Ultimately, I am trying to help. I am trying to do my job. And a lot of the time anger, fear, annoyance, prejudice, etc gets in the way. In a big way. I don't see this happening in many other industries. Can you imagine cussing out your baker because they gave you a free sample but didn't pay for your parking? Or berating your barber for asking you to hold still after you came in (with your own free will) to get a haircut? Or tell your waiter you don't know if you can control yourself and not hit him if the coffee isn't hot enough? I didn't think so. But I didn't make up these scenarios (just changed the context).

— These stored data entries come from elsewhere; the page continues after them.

(** * teamBproject: a verification of [main.py]

    The script prints environment data, a seeded pseudo-random payload with a
    truncated SHA-256 checksum, and a Fibonacci summary.  This development
    embeds its functions in Gallina and proves the properties its
    specification states about them.

    Python integers are unbounded, so they are [Z]; Python lists are [list];
    a [dict] is a list of items in insertion order.  The two loops of the
    sequence analyser are embedded as they are written: the [for] loop of
    [fib] as an iteration over [range(max(0, n))], the [while] loop of
    [is_prime] with an explicit step budget whose sufficiency is proved.

    [random_payload] consists of calls into the Python library.  These are
    embedded at the level of what they compute: the MT19937 generator with
    CPython's seeding, [_randbelow] with its rejection loop, [round] and
    [repr] on floats, [json.dumps] and SHA-256.  The rejection loop has no
    bound that can be read off the code, so it carries a step budget and the
    payload generator returns an [option]. *)

From Stdlib Require Import String Ascii.
From Stdlib Require Import ZArith List Lia Bool DecimalString Permutation
  Sorted.
Import ListNotations.
Open Scope Z_scope.

(** ** Machine words and loops *)

(** A C [uint32_t] is a [Z] reduced modulo [2^32] where the C operation can
    leave the range. *)
Definition u32 (x : Z) : Z := x mod 4294967296.

(** [for k in lo .. hi-1] with the loop variables threaded through. *)
Definition for_range {A : Type} (lo hi : nat) (body : nat -> A -> A) (a : A)
  : A :=
  fold_left (fun acc k => body k acc) (seq lo (hi - lo)) a.

(** Array read and write on a list; a write past the end changes nothing
    (no such write occurs on the 624-word state). *)
Definition get (mt : list Z) (i : nat) : Z := nth i mt 0.

Fixpoint set (mt : list Z) (i : nat) (v : Z) : list Z :=
  match mt with
  | [] => []
  | h :: t =>
      match i with
      | O => v :: t
      | S i' => h :: set t i' v
      end
  end.

(** ** The generator behind [random.Random]: MT19937 as CPython seeds and
    steps it *)

Module Mersenne.

Definition N : nat := 624.
Definition M : nat := 397.
Definition MATRIX_A : Z := 0x9908b0df.
Definition UPPER_MASK : Z := 0x80000000.
Definition LOWER_MASK : Z := 0x7fffffff.

(** The generator object: the state array and the position in it. *)
Record RandomObject : Type := MkRandom { state : list Z; index : nat }.

(** [init_genrand(s)]: [mt[0] = s], then
    [mt[mti] = 1812433253 * (mt[mti-1] ^ (mt[mti-1] >> 30)) + mti]. *)
Definition init_genrand_body (mti : nat) (mt : list Z) : list Z :=
  let p := get mt (mti - 1) in
  set mt mti (u32 (1812433253 * Z.lxor p (Z.shiftr p 30) + Z.of_nat mti)).

Definition init_genrand (s : Z) : RandomObject :=
  MkRandom (for_range 1 N init_genrand_body (set (repeat 0 N) 0 (u32 s))) N.

(** The loop variables of [init_by_array]. *)
Record key_vars : Type := KeyVars { kv_i : nat; kv_j : nat; kv_mt : list Z }.

(** [if (i >= N) { mt[0] = mt[N-1]; i = 1; }] *)
Definition wrap_i (i : nat) (mt : list Z) : nat * list Z :=
  if (N <=? i)%nat then (1%nat, set mt 0 (get mt (N - 1))) else (i, mt).

Definition key_body1 (init_key : list Z) (v : key_vars) : key_vars :=
  let i := kv_i v in
  let j := kv_j v in
  let mt := kv_mt v in
  let p := get mt (i - 1) in
  let mt := set mt i
              (u32 (Z.lxor (get mt i) (u32 (Z.lxor p (Z.shiftr p 30) * 1664525))
                    + u32 (get init_key j) + Z.of_nat j)) in
  let (i, mt) := wrap_i (S i) mt in
  let j := S j in
  let j := if (length init_key <=? j)%nat then 0%nat else j in
  KeyVars i j mt.

Definition key_body2 (v : key_vars) : key_vars :=
  let i := kv_i v in
  let mt := kv_mt v in
  let p := get mt (i - 1) in
  let mt := set mt i
              (u32 (Z.lxor (get mt i)
                           (u32 (Z.lxor p (Z.shiftr p 30) * 1566083941))
                    - Z.of_nat i)) in
  let (i, mt) := wrap_i (S i) mt in
  KeyVars i (kv_j v) mt.

Definition init_by_array (init_key : list Z) : RandomObject :=
  let mt := state (init_genrand 19650218) in
  let k := Nat.max N (length init_key) in
  let v := Nat.iter k (key_body1 init_key) (KeyVars 1 0 mt) in
  let v := Nat.iter (N - 1) key_body2 v in
  MkRandom (set (kv_mt v) 0 0x80000000) N.

(** The key of an integer seed: the 32-bit words of [abs(seed)], least
    significant first; one zero word for 0. *)
Definition key_length (n : Z) : nat :=
  if n =? 0 then 1%nat else Z.to_nat (Z.log2 n / 32 + 1).

Definition seed_key (seed : Z) : list Z :=
  let n := Z.abs seed in
  map (fun i => Z.land (Z.shiftr n (32 * Z.of_nat i)) 0xffffffff)
      (seq 0 (key_length n)).

(** [random.Random(seed)].  With [seed = None] CPython keys the generator
    with 624 words read from the operating system; [entropy] stands for
    them. *)
Definition random_seed (entropy : list Z) (seed : option Z) : RandomObject :=
  match seed with
  | Some s => init_by_array (seed_key s)
  | None => init_by_array entropy
  end.

(** One word of the regeneration pass:
    [y = (mt[kk] & UPPER_MASK) | (mt[k1] & LOWER_MASK)];
    [mt[kk] = mt[km] ^ (y >> 1) ^ mag01[y & 1]]. *)
Definition twist_at (kk k1 km : nat) (mt : list Z) : list Z :=
  let y := Z.lor (Z.land (get mt kk) UPPER_MASK)
                 (Z.land (get mt k1) LOWER_MASK) in
  set mt kk (Z.lxor (Z.lxor (get mt km) (Z.shiftr y 1))
                    (if Z.odd y then MATRIX_A else 0)).

Definition regenerate (mt : list Z) : list Z :=
  let mt := for_range 0 (N - M)
              (fun kk => twist_at kk (kk + 1) (kk + M)) mt in
  let mt := for_range (N - M) (N - 1)
              (fun kk => twist_at kk (kk + 1) (kk + M - N)) mt in
  twist_at (N - 1) 0 (M - 1) mt.

(** The tempering of an output word. *)
Definition temper (y : Z) : Z :=
  let y := u32 (Z.lxor y (Z.shiftr y 11)) in
  let y := u32 (Z.lxor y (Z.land (Z.shiftl y 7) 0x9d2c5680)) in
  let y := u32 (Z.lxor y (Z.land (Z.shiftl y 15) 0xefc60000)) in
  u32 (Z.lxor y (Z.shiftr y 18)).

Definition genrand_uint32 (g : RandomObject) : Z * RandomObject :=
  let g := if (N <=? index g)%nat then MkRandom (regenerate (state g)) 0
           else g in
  (temper (get (state g) (index g)), MkRandom (state g) (S (index g))).

(** [getrandbits(k)]: one word shifted down for [k <= 32]; otherwise
    [(k-1)/32 + 1] words, least significant first, the last one shifted. *)
Fixpoint getrandbits_words (words : nat) (k : Z) (g : RandomObject)
  : Z * RandomObject :=
  match words with
  | O => (0, g)
  | S words' =>
      let (r, g) := genrand_uint32 g in
      let r := if k <? 32 then Z.shiftr r (32 - k) else r in
      let (hi, g) := getrandbits_words words' (k - 32) g in
      (r + Z.shiftl hi 32, g)
  end.

Definition getrandbits (k : Z) (g : RandomObject) : Z * RandomObject :=
  if k =? 0 then (0, g)
  else if k <=? 32 then
    let (r, g) := genrand_uint32 g in (Z.shiftr r (32 - k), g)
  else getrandbits_words (Z.to_nat ((k - 1) / 32 + 1)) k g.

(** The Python-level operations read and advance the generator and may
    fail: a computation takes the generator and returns a result with the
    generator after it, or nothing. *)
Definition Rand (A : Type) : Type := RandomObject -> option (A * RandomObject).

Definition ret {A : Type} (a : A) : Rand A := fun g => Some (a, g).

Definition bind {A B : Type} (c : Rand A) (k : A -> Rand B) : Rand B :=
  fun g => match c g with
           | Some (a, g') => k a g'
           | None => None
           end.

Definition lift {A : Type} (f : RandomObject -> A * RandomObject) : Rand A :=
  fun g => Some (f g).

Definition fail {A : Type} : Rand A := fun _ => None.

Definition run {A : Type} (c : Rand A) (g : RandomObject) : option A :=
  match c g with
  | Some (a, _) => Some a
  | None => None
  end.

Notation "x <- c ;; k" := (bind c (fun x => k))
  (at level 61, c at next level, right associativity).

(** [random()]: 53 bits from two words.  The result is the double
    [(a * 2^26 + b) / 2^53], exact in binary64; it is carried as its
    numerator. *)
Definition random : Rand Z :=
  a <- lift genrand_uint32 ;;
  b <- lift genrand_uint32 ;;
  ret (Z.shiftr a 5 * 67108864 + Z.shiftr b 6).

(** The [while r >= n] loop of [_randbelow_with_getrandbits].  It fails when
    the step budget runs out. *)
Fixpoint randbelow_loop (fuel : nat) (n k r : Z) : Rand Z :=
  if r <? n then ret r
  else match fuel with
       | O => fail
       | S fuel' => r' <- lift (getrandbits k) ;; randbelow_loop fuel' n k r'
       end.

(** [n.bit_length()] for [n > 0]. *)
Definition bit_length (n : Z) : Z := Z.log2 n + 1.

Definition randbelow (fuel : nat) (n : Z) : Rand Z :=
  let k := bit_length n in
  r <- lift (getrandbits k) ;;
  randbelow_loop fuel n k r.

(** [randrange(start, stop)] with step 1; the failure also stands for the
    [ValueError] of an empty range. *)
Definition randrange (fuel : nat) (start stop : Z) : Rand Z :=
  let width := stop - start in
  if 0 <? width then r <- randbelow fuel width ;; ret (start + r)
  else fail.

Definition randint (fuel : nat) (a b : Z) : Rand Z :=
  randrange fuel a (b + 1).

(** [choice(seq)]; the failure also stands for the [IndexError] on an empty
    sequence. *)
Definition choice {A : Type} (fuel : nat) (l : list A) : Rand A :=
  match l with
  | [] => fail
  | x :: _ =>
      r <- randbelow fuel (Z.of_nat (length l)) ;; ret (nth (Z.to_nat r) l x)
  end.

End Mersenne.

(** ** Sequence analyser: [fib] and [is_prime] *)

(** The local variables of [fib]: the list under construction and the two
    running values. *)
Record fib_vars : Type := FibVars { v_seq : list Z; v_a : Z; v_b : Z }.

(** [seq: List[int] = []] and [a, b = 0, 1]. *)
Definition fib_init : fib_vars := FibVars [] 0 1.

(** One pass through the loop body: [seq.append(a)] then [a, b = b, a + b]. *)
Definition fib_body (s : fib_vars) : fib_vars :=
  FibVars (v_seq s ++ [v_a s]) (v_b s) (v_a s + v_b s).

(** Number of iterations of [for _ in range(max(0, n))]. *)
Definition range_max0 (n : Z) : nat := Z.to_nat (Z.max 0 n).

Definition fib (n : Z) : list Z :=
  v_seq (Nat.iter (range_max0 n) fib_body fib_init).

(** The [while d * d <= n] loop of [is_prime].  [None] means that the step
    budget ran out before the loop left. *)
Fixpoint is_prime_loop (fuel : nat) (n d : Z) : option bool :=
  match fuel with
  | O => None
  | S fuel' =>
      if d * d <=? n
      then if n mod d =? 0 then Some false
           else is_prime_loop fuel' n (d + 2)
      else Some true
  end.

Definition is_prime_run (fuel : nat) (n : Z) : option bool :=
  if n <? 2 then Some false
  else if n mod 2 =? 0 then Some (n =? 2)
  else is_prime_loop fuel n 3.

(** A budget that always suffices: the loop tests odd [d] from 3 while
    [d <= sqrt n]. *)
Definition is_prime_budget (n : Z) : nat := Z.to_nat (Z.sqrt n).

Definition is_prime (n : Z) : bool :=
  match is_prime_run (is_prime_budget n) n with
  | Some r => r
  | None => false
  end.

(** Python's [sum(seq)]: a left fold from 0. *)
Definition sum (l : list Z) : Z := fold_left Z.add l 0.

(** The Fibonacci numbers as the specification names them: 0, 1, 1, 2, 3,
    5, ...  This definition follows the specification, not the code; [fib] is
    compared with it below. *)
Fixpoint Fibonacci (k : nat) : Z :=
  match k with
  | O => 0
  | S k' =>
      match k' with
      | O => 1
      | S k'' => Fibonacci k'' + Fibonacci k'
      end
  end.

(** ** Floats rounded to six places, and their [repr] *)

(** Round [num / den] to the nearest integer, ties to the even one: the
    rounding of Python's [round] on the exact value of its argument. *)
Definition round_half_even (num den : Z) : Z :=
  let q := num / den in
  let r := num mod den in
  if 2 * r <? den then q
  else if den <? 2 * r then q + 1
  else if Z.even q then q else q + 1.

(** [round(x, 6)] for the double [x = k / 2^53].  The result is the double
    nearest to [m / 10^6] for the integer [m] computed here; such doubles are
    in one-to-one correspondence with [m], and the float is carried as [m],
    its number of millionths. *)
Definition round6 (k : Z) : Z := round_half_even (k * 1000000) 9007199254740992.

Definition digit (d : Z) : ascii := ascii_of_nat (48 + Z.to_nat d).

(** [str(n)] for a Python integer. *)
Definition str_int (n : Z) : string := NilZero.string_of_int (Z.to_int n).

(** The six fractional digits of [r < 10^6], most significant first, with
    trailing zeros dropped but one digit kept. *)
Fixpoint drop_zeros (rev_digits : list Z) : list Z :=
  match rev_digits with
  | 0 :: t => drop_zeros t
  | _ => rev_digits
  end.

Definition fraction_digits (r : Z) : list Z :=
  let ds := map (fun p => (r / p) mod 10) [1; 10; 100; 1000; 10000; 100000] in
  match drop_zeros ds with
  | [] => [0]
  | ds' => rev ds'
  end.

Definition string_of_digits (ds : list Z) : string :=
  fold_right (fun d s => String (digit d) s) EmptyString ds.

(** [repr] of the float carried as [m] millionths ([0 <= m]): the shortest
    decimal that reads back as the same double, which is [m / 10^6] itself
    with trailing zeros dropped; below [1e-4] Python switches to exponent
    notation. *)
Definition float_repr (m : Z) : string :=
  if m =? 0 then "0.0"
  else if m <? 10 then string_of_digits [m] ++ "e-06"
  else if m <? 100 then
    (if m mod 10 =? 0 then string_of_digits [m / 10]
     else string_of_digits [m / 10] ++ "." ++ string_of_digits [m mod 10])
    ++ "e-05"
  else str_int (m / 1000000) ++ "."
       ++ string_of_digits (fraction_digits (m mod 1000000)).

(This isn't even mentioning the guy who called and hung up on me Saturday night for asking him questions about his problem. He called me! And he hung up on me! But according to him, I was the rude one.)


Rachel Culmer said...

WOW!! If I were a nurse on your staff I would appreciate you standing up for me. I hope the nurses appreciate you. Keep standing up for yourself Erin! No one should be treated like that--male or female.

Camber said...

Something about being in the hospital seems to bring out the worst in people. And sometimes it brings out the best in them. I've had to tell people they're being inappropriate, too, and sometimes just walk out of a room if someone is out of control. I think when people feel awful or vulnerable they take it out on people around them--even people trying to help them. I wouldn't be surprised if this man also treats other women in his life just as disrespectfully as he treated you and the nurses. Way to stick up for yourself, though!